Older homes rarely suffered from a lack of fresh air. Air leaking in through cracks and holes in older homes and poorly built new homes can allow the entire house air volume to change more than once every hour. Air also leaks in to replacing air which is used by the chimneys and exhaust appliances or through upper storey windows (because hot air rises). Energy efficient homes do not have such air leakage problems. Homes today can be built so airtight that the entire volume of the home would take many days to be replaced. This would, however, lead to poor indoor air quality causing stuffiness, indoor pollution, odour buildup and high humidity problems.
Although energy efficient homes stay cooler in summer because of high insulation levels, natural ventilation should be provided with opening windows or screened doors. On one and one-half or two-storey homes, windows opening on different levels will promote natural ventilation by convection on warm summer days and nights. Openings on different sides of one-level homes will permit cross-ventilation. There are times ventilation may be required in the winter as well. Sunny warm winter days (with a low sun angle) may cause short overheating problems in a well-insulated, properly oriented home - a fast and easy solution is to simply open a window or two for a short period of time.
Mechanical Ventilation Systems
A much more reliable and effective approach to use in today's world of well insulated and air sealed homes is some type of controlled mechanical ventilation system. With a mechanical ventilation system occupants are able to control the ventilation rate, and have the ability to keep air pollutant levels as low as possible while increasing oxygen levels and avoiding the problems associated with uncontrolled air leakage. There are a variety of systems available, from exhaust only types to continuous, balanced mechanical ventilation systems.
Balanced ventilation systems are recommended because they exhaust stale indoor air and replace it with an equal amount of fresh outside air, thereby preventing any pressure differences from occurring. These systems should be designed to exhaust warm, stale air from major pollutant sources, such as bathrooms, kitchens, hallways and laundry rooms, while distributing fresh incoming air equally throughout the rest of the house.
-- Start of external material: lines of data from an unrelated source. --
Lemma claim_once p c x log hs i request subject key h' c' x' done :
  once_at p (claims_of c !! p) (bodies p log) hs → hs !! i = Some (MClaim request subject key) → mutation_step (MClaim request subject key) c x = (h', c', x', done) →
  once_at p (claims_of c' !! p) (bodies p (log ++ from_option (λ d, [d]) [] done)) (<[i := h']> hs).
Proof.
  intros R Hi Hstep. rewrite bodies_app. cbn [mutation_step] in Hstep.
  destruct (ai_claim _ _ _ c) as [claim c1] eqn:Ec. apply spec_claim in Ec. cbn [owner_of fst snd] in Ec.
  injection Hstep as <- <- <- <-. cbn [from_option]. rewrite app_nil_r.
  destruct (decide (owner_of subject key = p)) as [Hp|Hp].
  + destruct claim as [[| |response|]|e].
    * destruct Ec as [Hn ->]. unfold owner_of in Hp. subst p. rewrite lookup_insert_eq. rewrite Hn in R.
      pose proof (oa_row _ _ _ _ R) as Hrow. destruct (bodies _ log) eqn:Hb; [|done].
      eapply once_at_mine; [exact R|intros j y _; by eapply once_at_free|done|done| |done]. intros _. split; [by eexists|done].
    * rewrite Ec. idle.
    * destruct Ec as [Hrow ->]. unfold owner_of in Hp. subst p. rewrite Hrow in R |- *.
      pose proof (oa_row _ _ _ _ R) as Hr. destruct (bodies _ log) as [|b [|]] eqn:Hb; [done| |done]. cbn in Hr. subst b.
      eapply once_at_mine; [exact R| |done|done|done|intros r [= <-]; cbn; by left].
      intros j y _ Hj Hy. by destruct (oa_holder _ _ _ _ R j y Hj Hy) as [[d ?] _].
    * rewrite Ec. idle.
    * destruct Ec as [->|[Hn ->]]; [idle|]. unfold owner_of in Hp. subst p. rewrite lookup_insert_eq. rewrite Hn in R.
      pose proof (oa_row _ _ _ _ R) as Hrow. destruct (bodies _ log) eqn:Hb; [|done].
      eapply once_at_mine; [exact R|intros j y _; by eapply once_at_free|done..].
  + assert (claims_of c1 !! p = claims_of c !! p) as ->.
    { destruct claim as [[| |response|]|e]; [destruct Ec as [_ ->]|by rewrite Ec|by destruct Ec as [_ ->]|by rewrite Ec|destruct Ec as [->|[_ ->]]; [done|]];
        (rewrite lookup_insert_ne; [done|exact Hp]). }
    destruct claim as [[| |response|]|e]; (apply once_at_other; [exact R|first [exact Hp|intros []]|]);
      [intros ? [=]|intros ? [=]|intros r E; injection E as E _; by destruct (Hp E)|intros ? [=]|intros ? [=]].
Qed.
Lemma execute_once p c x log hs i request subject key h' c' x' done :
  once_at p (claims_of c !! p) (bodies p log) hs → hs !! i = Some (MExecute request subject key) → mutation_step (MExecute request subject key) c x = (h', c', x', done) →
  once_at p (claims_of c' !! p) (bodies p (log ++ from_option (λ d, [d]) [] done)) (<[i := h']> hs).
Proof.
  intros R Hi Hstep. rewrite bodies_app. cbn [mutation_step] in Hstep.
  destruct (ex_execute _ x) as [[body|error] x1]; injection Hstep as <- <- <- <-; cbn [from_option].
  + rewrite bodies_one. case_decide as Hp.
    * destruct (oa_holder _ _ _ _ R i _ Hi Hp) as [[d Hrow] Hl]. rewrite Hrow, Hl in *. cbn [app].
      eapply once_at_mine; [exact R| |by intros b ?%not_elem_of_nil|done| |done].
      -- intros j y Hne Hj Hy. apply Hne. by eapply (oa_one _ _ _ _ R).
      -- intros _. split; [by eexists|done].
    * rewrite app_nil_r. idle.
  + rewrite app_nil_r. destruct (decide (owner_of subject key = p)) as [Hp|Hp]; [|idle].
    destruct (oa_holder _ _ _ _ R i _ Hi Hp) as [[d Hrow] Hl]. rewrite Hrow, Hl in *.
    eapply once_at_mine; [exact R| |done|done| |done].
    * intros j y Hne Hj Hy. apply Hne. by eapply (oa_one _ _ _ _ R).
    * intros _. split; [by eexists|done].
Qed.
Lemma complete_once p c x log hs i owner body h' c' x' done :
  once_at p (claims_of c !! p) (bodies p log) hs → hs !! i = Some (MComplete owner body) → mutation_step (MComplete owner body) c x = (h', c', x', done) →
  once_at p (claims_of c' !! p) (bodies p (log ++ from_option (λ d, [d]) [] done)) (<[i := h']> hs).
Proof.
  intros R Hi Hstep. rewrite bodies_app. cbn [mutation_step] in Hstep.
  destruct (ai_complete _ _ body c) as [r c1] eqn:Ec. apply spec_complete in Ec. injection Hstep as <- <- <- <-. cbn [from_option]. rewrite app_nil_r.
  destruct owner as [o k]. cbn [fst snd] in Ec. destruct (decide ((o, k) = p)) as [Hp|Hp].
  + subst p. destruct (oa_holder _ _ _ _ R i _ Hi eq_refl) as [[d Hrow] Hl].
    assert (∃ q, claims_of c1 !! (o, k) = Some (d, q) ∧ (q = None ∨ q = Some body)) as (q & -> & Hq).
    { destruct Ec as [->|(row & Hr & ->)]; [exists None; by split; [|left]|]. rewrite Hrow in Hr. injection Hr as <-.
      rewrite lookup_insert_eq. exists (Some body). by split; [|right]. }
    rewrite Hl in R |- *. eapply once_at_mine; [exact R| |done|by destruct Hq as [->| ->]|done|].
    * intros j y Hne Hj Hy. apply Hne. by eapply (oa_one _ _ _ _ R).
    * intros response. destruct r; [intros [= <-]; cbn; by left|done].
  + assert (claims_of c1 !! p = claims_of c !! p) as ->.
    { destruct Ec as [->|(row & Hr & ->)]; [done|]. by rewrite lookup_insert_ne. }
    apply once_at_other; [exact R|intros []|]. intros response E. injection E as E _. by destruct (Hp E).
Qed.
Lemma release_once p c x log hs i owner error h' c' x' done :
  once_at p (claims_of c !! p) (bodies p log) hs → hs !! i = Some (MRelease owner error) → mutation_step (MRelease owner error) c x = (h', c', x', done) →
  once_at p (claims_of c' !! p) (bodies p (log ++ from_option (λ d, [d]) [] done)) (<[i := h']> hs).
Proof.
  intros R Hi Hstep. rewrite bodies_app. cbn [mutation_step] in Hstep.
  destruct (ai_release _ _ c) as [r c1] eqn:Ec. apply spec_release in Ec. injection Hstep as <- <- <- <-. cbn [from_option]. rewrite app_nil_r.
  destruct owner as [o k]. cbn [fst snd] in Ec. destruct (decide ((o, k) = p)) as [Hp|Hp].
  + subst p. destruct (oa_holder _ _ _ _ R i _ Hi eq_refl) as [[d Hrow] Hl]. rewrite Hl in *.
    eapply once_at_mine; [exact R| |done| |done|done].
    * intros j y Hne Hj Hy. apply Hne. by eapply (oa_one _ _ _ _ R).
    * destruct Ec as [->|(d' & _ & ->)]; [by rewrite Hrow|by rewrite lookup_delete_eq].
  + assert (claims_of c1 !! p = claims_of c !! p) as ->.
    { destruct Ec as [->|(d' & _ & ->)]; [done|]. by rewrite lookup_delete_ne. }
    idle.
Qed.

Lemma call_runs_once c x log hs i h h' c' x' done :
  runs_once (c, x, log, hs) → hs !! i = Some h → mutation_step h c x = (h', c', x', done) →
  runs_once (c', x', log ++ from_option (λ d, [d]) [] done, <[i := h']> hs).
Proof.
  intros R Hi Hstep p. specialize (R p).
  destruct h; [by eapply claim_once|by eapply execute_once|by eapply complete_once|by eapply release_once|..];
    (cbn [mutation_step] in Hstep; injection Hstep as <- <- <- <-; cbn [from_option]; rewrite app_nil_r; by rewrite list_insert_id).
Qed.

Lemma step_runs_once s s' : mutations_step s s' → runs_once s → runs_once s'.
Proof.
  intros [c x log hs request subject key|c x log hs i h h' c' x' done Hi Hs|c x log hs i|c x x' log hs] R.
  - intros p. apply once_at_arrival; [apply R|intros []|intros ? [=]].
  - by eapply call_runs_once.
  - intros p. specialize (R p). idle.
  - exact R.
Qed.

(** C5. A mutation runs once under its key.  Whatever mutations arrive and however their calls
    interleave, fail with or without effect, and crash: under one subject's idempotency key at most
    one execution ever succeeds, and everyone who is answered a response under that key is answered
    the response of that execution. *)
Theorem mutations_run_once (c0 : C) (x0 : X) c x log hs :
  claims_of c0 = ∅ → rtc mutations_step (c0, x0, [], []) (c, x, log, hs) →
  ∀ p, (length (bodies p log) ≤ 1)%nat
    ∧ ∀ i response, hs !! i = Some (MDone p (Ok response)) → bodies p log = [resp_body response].
Proof.
  intros Hc Hrun p. assert (runs_once (c, x, log, hs)) as R.
  { assert (∀ s s', rtc mutations_step s s' → runs_once s → runs_once s') as Hall.
    { induction 1 as [|a b d Hab _ IH]; [done|]. intros Ha. by eapply IH, step_runs_once. }
    eapply Hall; [exact Hrun|]. intros q. rewrite Hc, lookup_empty. constructor; by try apply not_elem_of_nil. }
  specialize (R p). pose proof (oa_row _ _ _ _ R) as Hrow.
  assert (bodies p log = [] ∨ ∃ b, bodies p log = [b]) as Hb.
  { destruct (claims_of c !! p) as [[d [b|]]|], (bodies p log) as [|b' [|]]; try done; [right|left|right|left]; try done; by eexists. }
  split; [destruct Hb as [->|[b ->]]; cbn; lia|]. intros i response Hi. pose proof (oa_answer _ _ _ _ R i response Hi) as Hin.
  destruct Hb as [E|[b E]]; rewrite E in Hin |- *; [by apply not_elem_of_nil in Hin|]. apply list_elem_of_singleton in Hin. by subst.
Qed.

End mutation_safety.

(** ** The store of claims *)

(** One row per subject and key ([aseman-capsule/src/auto.rs]), a call of the store at a time. *)
Record ClaimDb := { cm_claims : Claims; cm_failure : option PortError }.

Definition claims_claim (owner key : str) (digest : list u8) (db : ClaimDb) : PortResult ActionClaim * ClaimDb :=
  match cm_failure db with
  | Some error => (Err error, db)
  | None =>
      match cm_claims db !! (owner, key) with
      | None => (Ok Claimed, {| cm_claims := <[(owner, key) := (digest, None)]> (cm_claims db); cm_failure := None |})
      | Some (stored, response) =>
          (Ok (if negb (bool_decide (stored = digest)) then Mismatch
               else match response with Some response => Completed response | None => InProgress end), db)
      end
  end.
Definition claims_complete (owner key : str) (response : list u8) (db : ClaimDb) : PortResult unit * ClaimDb :=
  match cm_failure db with
  | Some error => (Err error, db)
  | None =>
      match cm_claims db !! (owner, key) with
      | None => (Err PNotFound, db)
      | Some (digest, _) => (Ok tt, {| cm_claims := <[(owner, key) := (digest, Some response)]> (cm_claims db); cm_failure := None |})
      end
  end.
Definition claims_release (owner key : str) (db : ClaimDb) : PortResult unit * ClaimDb :=
  match cm_failure db with
  | Some error => (Err error, db)
  | None =>
      match cm_claims db !! (owner, key) with
      | Some (_, None) => (Ok tt, {| cm_claims := delete (owner, key) (cm_claims db); cm_failure := None |})
      | _ => (Ok tt, db)
      end
  end.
Balanced Mechanical Ventilation Systems
Non-Heat Recovery Systems are one type of balanced mechanical ventilation system. These systems use separate fans to exhaust stale house air and supply an equal amount of fresh outside air. This maintains the pressure balance within the house. It should be a system which exhausts and supplies air all over the home with separate ductwork or through a forced air system. Ventilation rates should be maintained between one quarter to one third air changes per hour (ACH).
Heat Recovery Ventilation Systems
Heat Recovery Systems are another example of a balanced mechanical ventilation system. They exhaust stale air and supply an equal amount of fresh air. The two streams of air are passed through the core of the heat exchanger, where heat from the exhaust air is passed to the cooler incoming air. Fresh air supplied to the rooms of the house has already been pre-heated, reducing the problems with cold drafts and the extra expense of pre-heating cold incoming air.
Since the stale, humid air that has to be exhausted contains heat, reclaiming some of that heat can reduce the energy loss while pre-heating cold incoming air. An air to air heat exchanger (also called a Heat Recovery Ventilator or HRV) is commonly used in energy efficient housing to extract heat from the outgoing air.
Currently available units are capable of extracting 70% to 80% of the heat from the exhausting air. Tying a heat exchanger into the return air duct of a forced-air heating system works well. The incoming fresh air is distributed evenly to all living spaces by the heating system duct work. An alternative for housing using non-forced air heating systems is to have the air-to-air heat exchanger separately ducted into each room. Either way the fresh air will mix well and, if a ventilation rate of one quarter to one third the total house volume is maintained each hour, humidity, odours and indoor air pollution will not be problems.
Drawing air from bathrooms through a heat exchanger instead of exhausting it outdoors also saves heating energy in winter months. As mentioned in the construction section 'Roofs and Ceilings', exhaust ducts should be vented down interior walls to the floor joist space where they could easily be attached to a heat exchanger. Excessively humid air can cause an ice buildup in a heat exchanger but most commercially made models have a defrost cycle to control ice buildup.
Because of potential grease and lint problems, range hoods or clothes dryers should not be exhausted through an air-to-air heat exchanger. Recirculating range hoods with good quality filters will eliminate having to exhaust air from that source.